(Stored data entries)
================

(** The served process is ready for another player at any time. *)
Lemma played_ready {libraries : Libraries} remarshalPlayer unmarshalPlayer remarshalBuilding unmarshalBuilding
    r f conn events :
  NewDefaultWireMessageRegistry = Ok r -> exampleObjects f = true ->
  exists q authenticator,
    ready remarshalPlayer unmarshalPlayer remarshalBuilding unmarshalBuilding
      (played remarshalPlayer unmarshalPlayer remarshalBuilding unmarshalBuilding (Some r) conn f events) q authenticator.
Proof.
  intros Hr Hf. unfold played.
  pose proof (main_plays remarshalPlayer unmarshalPlayer remarshalBuilding unmarshalBuilding f Hf) as H.
  pose proof (main_spec remarshalPlayer unmarshalPlayer remarshalBuilding unmarshalBuilding r f) as Hu. cbv zeta in Hu.
  destruct (main _ _ _ _ f) as [p log]. destruct Hu as (_ & _ & Hu & _). cbn [fst] in *.
  destruct (serve_events_plays remarshalPlayer unmarshalPlayer remarshalBuilding unmarshalBuilding (Some r) conn
    (ex_intro _ r (conj eq_refl Hr)) events (world_of p) H) as [(q & a & Hready) _].
  unfold serve. rewrite world_of_with_world by (by eexists). by exists q, a.
Qed.
(** * Tf utility layer (tglobal.cpp): xorshift generator, ranged sampler and
      the block-framed LZ4 stream codec.

    The development is a shallow embedding of [src/src/tglobal.cpp].
    C++ [int] and [quint32] values are integers in [Z] whose wrap-around is
    written out; byte buffers are [list byte]; module-level generator state
    is threaded explicitly; the LZ4 primitives and
    [std::uniform_int_distribution], which live outside the file, are
    section variables. *)

From Stdlib Require Import Strings.String Strings.Byte.
From Stdlib Require Import ZArith List Lia Bool.
Import ListNotations.
Local Open Scope Z_scope.

(* ------------------------------------------------------------------ *)
(** ** Machine integers *)

Definition INT_MAX : Z := 2147483647.
Definition INT_MIN : Z := -2147483648.

(** Value of a C++ [int] expression whose mathematical result is [v]
    (two's complement, 32 bits). *)
Definition to_int (v : Z) : Z := (v + 2147483648) mod 4294967296 - 2147483648.

(** Value of a [quint32] expression whose mathematical result is [v]. *)
Definition u32 (v : Z) : Z := v mod 4294967296.

Definition is_int (v : Z) : Prop := INT_MIN <= v <= INT_MAX.
Definition is_u32 (v : Z) : Prop := 0 <= v < 4294967296.

(** Outcome of a C++ call: a returned value or a thrown exception. *)
Inductive outcome (A : Type) : Type :=
| Returned (a : A)
| Thrown (what : string).
Arguments Returned {A} a.
Arguments Thrown {A} what.

(* ------------------------------------------------------------------ *)
(** ** Xorshift generator: [srandXor128] and [randXor128] *)

Module Xor128.

(** The four words of the anonymous namespace, guarded by [randMutex]. *)
Record state : Type := mkState { x : Z; y : Z; z : Z; w : Z }.

Definition initial : state :=
  {| x := 123456789; y := 362436069; z := 987654321; w := 1 |}.

Definition wf (st : state) : Prop :=
  is_u32 (x st) /\ is_u32 (y st) /\ is_u32 (z st) /\ is_u32 (w st).

(** [w = seed; z = w ^ (w >> 8) ^ (w << 5);] *)
Definition srandXor128 (seed : Z) (st : state) : state :=
  let w1 := seed in
  let z1 := Z.lxor (Z.lxor w1 (Z.shiftr w1 8)) (u32 (Z.shiftl w1 5)) in
  {| x := x st; y := y st; z := z1; w := w1 |}.

(** [t = x ^ (x << 11); x = y; y = z; z = w;
    w = w ^ (w >> 19) ^ (t ^ (t >> 8)); return w;] *)
Definition randXor128 (st : state) : Z * state :=
  let t := Z.lxor (x st) (u32 (Z.shiftl (x st) 11)) in
  let w1 := Z.lxor (Z.lxor (w st) (Z.shiftr (w st) 19))
                   (Z.lxor t (Z.shiftr t 8)) in
  (w1, {| x := y st; y := z st; z := w st; w := w1 |}).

================

Retype exactly the lines from the first line of the records above through the line containing "destruct (serve_events_plays remarshalPlayer", both included, and nothing else.

(** The served process is ready for another player at any time. *)
Lemma played_ready {libraries : Libraries} remarshalPlayer unmarshalPlayer remarshalBuilding unmarshalBuilding
    r f conn events :
  NewDefaultWireMessageRegistry = Ok r -> exampleObjects f = true ->
  exists q authenticator,
    ready remarshalPlayer unmarshalPlayer remarshalBuilding unmarshalBuilding
      (played remarshalPlayer unmarshalPlayer remarshalBuilding unmarshalBuilding (Some r) conn f events) q authenticator.
Proof.
  intros Hr Hf. unfold played.
  pose proof (main_plays remarshalPlayer unmarshalPlayer remarshalBuilding unmarshalBuilding f Hf) as H.
  pose proof (main_spec remarshalPlayer unmarshalPlayer remarshalBuilding unmarshalBuilding r f) as Hu. cbv zeta in Hu.
  destruct (main _ _ _ _ f) as [p log]. destruct Hu as (_ & _ & Hu & _). cbn [fst] in *.
  destruct (serve_events_plays remarshalPlayer unmarshalPlayer remarshalBuilding unmarshalBuilding (Some r) conn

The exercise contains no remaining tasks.